- Born: February 24, 1890 Veselí nad Moravou, Moravia, Austria-Hungary
- Died: December 11, 1962 (aged 72) Los Angeles, California, United States
- Occupation: special effects artist
- Years active: 1930–1956
- Awards: Best Visual Effects 1939 The Rains Came 1943 Crash Dive

= Fred Sersen =

Fred Sersen (February 24, 1890 - December 11, 1962) was an American painter and cinema special effects artist working mainly at 20th Century Fox Studios from the 1930s to the 1950s with credits in over 200 movies.

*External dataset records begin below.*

(** * A shallow embedding of [internal/mkbench/write.go] (Pebble's
    write-throughput benchmark summariser) and proofs of its specification.

    Conventions of the model.
    - Go [int] is a 64-bit two's complement integer: a [Z] with the
      wrap-around of [+] written out ([wrap64]); Go [/] on ints truncates
      toward zero ([Z.quot]).
    - Go [float64] is Rocq's primitive IEEE-754 binary64 [float]; [math.Round]
      and the [%.2f] verb of [fmt] are written out on its exact value.
    - Go maps ([map[string]T]) are stdpp's [gmap string T]; a [range] over a
      map is a [map_fold], which fixes one of the iteration orders Go may use.
    - A Go panic (division by zero, index out of range) is the [RPanic]
      outcome of the result type [res]. *)

From Stdlib Require Import ZArith Lia String Ascii Floats Uint63 Sorted Permutation.
From stdpp Require Import base gmap strings list.

Open Scope Z_scope.

(* ------------------------------------------------------------------ *)
(** ** Go runtime helpers *)

Definition two63 : Z := 2 ^ 63.

(** Go [int] addition wraps modulo 2^64 into [-2^63, 2^63). *)
Definition wrap64 (z : Z) : Z := (z + two63) mod (2 * two63) - two63.

Definition int64_range (z : Z) : Prop := - two63 <= z < two63.

(** [math.Round]: round half away from zero; NaN, infinities, zeros and
    floats that are already integers are returned unchanged. *)
Definition go_round (x : float) : float :=
  match Prim2SF x with
  | S754_finite s m e =>
      if (0 <=? e)%Z then x
      else
        let d := 2 ^ (- e) in
        let q := Z.pos m / d in
        let r := Z.pos m mod d in
        let q' := if d <=? 2 * r then q + 1 else q in
        let f := PrimFloat.of_uint63 (Uint63.of_Z q') in
        if s then PrimFloat.opp f else f
  | _ => x
  end.

(** Decimal digits of a natural number ([fmt]'s [%d] without the sign). *)
Fixpoint digits_aux (fuel : nat) (n : Z) (acc : string) : string :=
  match fuel with
  | O => acc
  | S fuel' =>
      let acc' := String (ascii_of_nat (48 + Z.to_nat (n mod 10))) acc in
      if n <? 10 then acc' else digits_aux fuel' (n / 10) acc'
  end.

Definition digits (n : Z) : string :=
  digits_aux (S (Z.to_nat (Z.log2 n))) n EmptyString.

(** [%d] *)
Definition fmt_d (z : Z) : string :=
  if z <? 0 then String "-" (digits (- z)) else digits z.

(** [%v] on a [bool] *)
Definition fmt_v_bool (b : bool) : string := if b then "true" else "false".

(** The exact value [m * 2^e] times 100, rounded half to even (Go's
    [strconv] rounds the exact binary value to the requested precision). *)
Definition hundredths (m e : Z) : Z :=
  if 0 <=? e then m * 100 * 2 ^ e
  else
    let d := 2 ^ (- e) in
    let q := (m * 100) / d in
    let r := (m * 100) mod d in
    if d <? 2 * r then q + 1
    else if 2 * r <? d then q
    else if Z.even q then q else q + 1.

Definition two_digits (n : Z) : string :=
  String (ascii_of_nat (48 + Z.to_nat (n / 10)))
    (String (ascii_of_nat (48 + Z.to_nat (n mod 10))) EmptyString).

(** [%.2f] *)
Definition fmt_2f (x : float) : string :=
  match Prim2SF x with
  | S754_zero s => if s then "-0.00" else "0.00"
  | S754_infinity s => if s then "-Inf" else "+Inf"
  | S754_nan => "NaN"
  | S754_finite s m e =>
      let n := hundredths (Z.pos m) e in
      (if s then "-" else "") +:+ digits (n / 100) +:+ "." +:+ two_digits (n mod 100)
  end.

(* ------------------------------------------------------------------ *)
(** ** Data points and raw runs *)

(** [writePoint] *)
Record writePoint := mkWritePoint {
  elapsedSecs : Z;
  opsSec : Z;
  passed : bool;
  size_ : Z;         (* [size], a uint64 *)
  levels : Z;
  writeAmp : float
}.

(** [writePoint.formatCSV]: [fmt.Sprintf("%d,%d,%v,%d,%d,%.2f", ...)] *)
Definition writePoint_formatCSV (p : writePoint) : string :=
  fmt_d (elapsedSecs p) +:+ "," +:+ fmt_d (opsSec p) +:+ "," +:+
  fmt_v_bool (passed p) +:+ "," +:+ fmt_d (size_ p) +:+ "," +:+
  fmt_d (levels p) +:+ "," +:+ fmt_2f (writeAmp p).

(** [rawWriteRun] *)
Record rawWriteRun := mkRawWriteRun {
  points : list writePoint;
  split : Z   (* memoized *)
}.

(** *** The split search

    [findOptimalSplit] lives in [split.go], which is not part of the
    sources at hand. *)

(** Number of samples misclassified by the threshold [t]: a pass below [t]
    or a fail at or above [t]. *)
Definition misclassified (passes fails : list Z) (t : Z) : nat :=
  length (List.filter (fun p => p <? t) passes) +
  length (List.filter (fun f => t <=? f) fails).

(** The better of a candidate [c] and the best so far [cur]: fewer
    misclassified samples, or as many and lower. *)
Definition pick_split (passes fails : list Z) (c cur : Z) : Z :=
  let mc := misclassified passes fails c in
  let mcur := misclassified passes fails cur in
  if (mc <? mcur)%nat || ((mc =? mcur)%nat && (c <? cur)) then c else cur.

(** Scan the candidates, keeping the one with the fewest misclassified
    samples and, among equally good ones, the lowest. *)
Fixpoint best_split (passes fails : list Z) (cands : list Z) (cur : Z) : Z :=
  match cands with
  | [] => cur
  | c :: cs => best_split passes fails cs (pick_split passes fails c cur)
  end.

(** [t] is at least as good a threshold as [c]: fewer misclassified
    samples, or as many and not higher. *)
Definition no_worse (passes fails : list Z) (t c : Z) : Prop :=
  (misclassified passes fails t < misclassified passes fails c)%nat \/
  (misclassified passes fails t = misclassified passes fails c /\ t <= c).

(** Modelled from the spec: [findOptimalSplit] of [split.go] (§4.2): the
    threshold [t] is chosen from the pass and fail values so as to minimise
    the misclassified samples, the lowest among ties; with no fails it is
    the minimum of the passes, with no passes the maximum of the fails
    plus one. The spec says nothing for a run with no samples at all
    (it never reaches the reducer); the model returns 0 there. *)
Definition findOptimalSplit (passes fails : list Z) : Z :=
  match passes, fails with
  | [], [] => 0
  | [], f :: fs => fold_left Z.max fs f + 1
  | p :: ps, [] => fold_left Z.min ps p
  | p :: ps, _ :: _ => best_split passes fails (ps ++ fails) p
  end.

(** The partition loop of [opsPerSecSplit]. *)
Definition partition_points (pts : list writePoint) : list Z * list Z :=
  fold_left
    (fun acc p =>
       if passed p then (fst acc ++ [opsSec p], snd acc)
       else (fst acc, snd acc ++ [opsSec p]))
    pts ([], []).

(** [rawWriteRun.opsPerSecSplit] (pointer receiver): returns the split and
    the receiver with its memo field updated. *)
Definition rawWriteRun_opsPerSecSplit (r : rawWriteRun) : Z * rawWriteRun :=
  if 0 <? split r then (split r, r)
  else
    let '(passes, fails) := partition_points (points r) in
    let s := findOptimalSplit passes fails in
    (s, {| points := points r; split := s |}).

(** [rawWriteRun.writeAmp]: [r.points[len(r.points)-1].writeAmp]; an empty
    slice makes the index panic ([None]). *)
Definition rawWriteRun_writeAmp (r : rawWriteRun) : option float :=
  match last (points r) with
  | Some p => Some (writeAmp p)
  | None => None
  end.

(** [rawWriteRun.formatCSV]: each point's CSV followed by a newline, in a
    [bytes.Buffer]. *)
Definition rawWriteRun_formatCSV (r : rawWriteRun) : string :=
  fold_left (fun b p => b +:+ writePoint_formatCSV p +:+ "
") (points r) "".

(* ------------------------------------------------------------------ *)
(** ** Go library helpers on strings and slices *)

(** [strings.Split(s, sep)] for a one-character separator. *)
Fixpoint split_on (c : ascii) (s : string) : list string :=
  match s with
  | EmptyString => [""%string]
  | String a s' =>
      if Ascii.eqb a c then ""%string :: split_on c s'
      else match split_on c s' with
           | h :: t => String a h :: t
           | [] => [String a ""]
           end
  end.

(** [strings.Join] *)
Definition join (sep : string) (parts : list string) : string :=
  String.concat sep parts.

(** [filepath.Dir] on a clean relative path (the walker yields paths
    relative to the data directory, which are already clean): everything
    before the last separator, or ["."] when there is none. *)
Definition filepath_Dir (path : string) : string :=
  match removelast (split_on "/" path) with
  | [] => "."
  | parts => join "/" parts
  end.

(** Go's [sort] package: [sort.Strings] and [sort.Slice] run pdqsort,
    which sorts a slice of at most 12 elements by insertion sort: each
    element moves left past the elements it is [less] than. For keys that
    are pairwise distinct (map keys) every sort gives this result; for
    [sort.Slice] on longer slices with equal keys pdqsort may order the
    equal elements differently. *)
Fixpoint insert_by {A} (less : A -> A -> bool) (x : A) (l : list A) : list A :=
  match l with
  | [] => [x]
  | y :: t => if less x y then x :: y :: t else y :: insert_by less x t
  end.

(** [a] may precede [b] in a sorted slice: [b] is not less than [a]. *)
Definition sort_ord {A} (less : A -> A -> bool) (a b : A) : Prop := less b a = false.

Definition insertion_sort {A} (less : A -> A -> bool) (l : list A) : list A :=
  fold_left (fun acc x => insert_by less x acc) l [].

(** [sort.Strings] *)
Definition sort_Strings (l : list string) : list string :=
  insertion_sort String.ltb l.

(* ------------------------------------------------------------------ *)
(** ** Runs, workloads and summaries *)

(** [writeRunSummary] (JSON: name, date, opsSec, writeAmp, summaryPath) *)
Record writeRunSummary := mkWriteRunSummary {
  Name : string;
  Date : string;
  OpsSec : Z;
  WriteAmp : float;
  SummaryPath : string
}.

(** [writeRun] *)
Record writeRun := mkWriteRun {
  name : string;
  date : string;
  dir : string;
  rawRuns : gmap string rawWriteRun
}.

Definition summaryFilename : string := "summary.json".

(** [writeRun.summaryFilename] *)
Definition writeRun_summaryFilename (r : writeRun) : string :=
  join "-" (split_on "/" (dir r) ++ [summaryFilename]).

(** [float64(l)] for a map length. *)
Definition float_of_nat (n : nat) : float :=
  PrimFloat.of_uint63 (Uint63.of_Z (Z.of_nat n)).

(** The accumulation loop of [writeRun.summarize]:
    [sumOpsSec += rr.opsPerSecSplit(); sumWriteAmp += rr.writeAmp()];
    [rr] is a copy of the map value, so the memo is not stored back. *)
Definition summarize_sums (rawRuns : gmap string rawWriteRun) : option (Z * float) :=
  map_fold
    (fun _ rr acc =>
       match acc with
       | None => None
       | Some (sumOpsSec, sumWriteAmp) =>
           let s := fst (rawWriteRun_opsPerSecSplit rr) in
           match rawWriteRun_writeAmp rr with
           | None => None
           | Some wa => Some (wrap64 (sumOpsSec + s), PrimFloat.add sumWriteAmp wa)
           end
       end)
    (Some (0, PrimFloat.zero)) rawRuns.

(** [writeRun.summarize]; [None] is a panic (index out of range in
    [writeAmp], or the integer division by [l = 0]). *)
Definition writeRun_summarize (r : writeRun) : option writeRunSummary :=
  match summarize_sums (rawRuns r) with
  | None => None
  | Some (sumOpsSec, sumWriteAmp) =>
      let l := size (rawRuns r) in
      if (l =? 0)%nat then None
      else Some {| Name := name r;
                   Date := date r;
                   SummaryPath := writeRun_summaryFilename r;
                   OpsSec := Z.quot sumOpsSec (Z.of_nat l);
                   WriteAmp :=
                     PrimFloat.div
                       (go_round (PrimFloat.div (PrimFloat.mul (PrimFloat.of_uint63 100%uint63) sumWriteAmp)
                                                (float_of_nat l)))
                       (PrimFloat.of_uint63 100%uint63) |}
  end.

(** [cookedWriteRun] (JSON: opsSec, rawData) *)
Record cookedWriteRun := mkCookedWriteRun {
  cw_OpsSec : Z;
  Raw : string
}.

(** [writeRun.formatSummaryJSON], as the map it serialises: one entry per
    raw data file, each computed on a copy of the map value. *)
Definition writeRun_formatSummaryJSON (r : writeRun) : gmap string cookedWriteRun :=
  (fun data => {| cw_OpsSec := fst (rawWriteRun_opsPerSecSplit data);
                  Raw := rawWriteRun_formatCSV data |}) <$> rawRuns r.

(** A [writeWorkload] is its [days] map; [writeWorkloads] maps workload
    names to them. A [writeWorkloadSummary] is a list of summaries. *)
Abbreviation writeWorkload := (gmap string writeRun) (only parsing).
Abbreviation writeWorkloads := (gmap string (gmap string writeRun)) (only parsing).
Abbreviation writeWorkloadSummary := (list writeRunSummary) (only parsing).

(** Lines written to stderr. *)
Inductive diag :=
| DReadError (path : string)
| DParseError (line : string)
| DSkipCooked (pathRel wname day : string)
| DNameMismatch (nameInner wname line : string)
| DDurationError (line : string)
| DAddRawRun (wname day : string) (nPoints : nat) (path : string).

(** [writeLoader]; the directory paths are replaced by the file system
    model [world] below, stderr is kept in the loader. *)
Record writeLoader := mkWriteLoader {
  workloads : gmap string (gmap string writeRun);
  cooked : gset (string * string);
  cookedSummaries : gmap string (list writeRunSummary);
  stderr : list diag
}.

(** [newWriteLoader] *)
Definition newWriteLoader : writeLoader :=
  {| workloads := ∅; cooked := ∅; cookedSummaries := ∅; stderr := [] |}.

Definition log (l : writeLoader) (ds : list diag) : writeLoader :=
  {| workloads := workloads l; cooked := cooked l;
     cookedSummaries := cookedSummaries l; stderr := stderr l ++ ds |}.

(** Result of an operation that may fail with a Go [error] or panic. *)
Inductive go_error := ErrReadSummary | ErrUnmarshal.

Inductive res (A : Type) :=
| ROk (a : A)
| RErr (e : go_error)
| RPanic.
Arguments ROk {A} a.
Arguments RErr {A} e.
Arguments RPanic {A}.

He won two Academy Awards for Best Effects, Special Effects (photographic), in 1940 for The Rains Came, and in 1944 for Crash Dive. An artificial lake created for the former film was named in his honor.

==Biography==
Fred Sersen was born Ferdinand Metoděj Sršeň, February 24, 1890, in Veselí nad Moravou, then a part of Austria-Hungary, At the age of 17 he moved to the United States. He studied art at the Los Angeles School of Art and Design, the Portland Art Academy, and the San Francisco Institute of Art. His first credited film was A Connecticut Yankee (1931). In 1937 he recreated the 1871 Great Chicago Fire on the screen for the film In Old Chicago. Other notable effects for which he is credited include the fire in Hangover Square, the flying saucer in The Day the Earth Stood Still, and the sinking of the ship in Titanic.

He died December 11, 1962, in Los Angeles, California.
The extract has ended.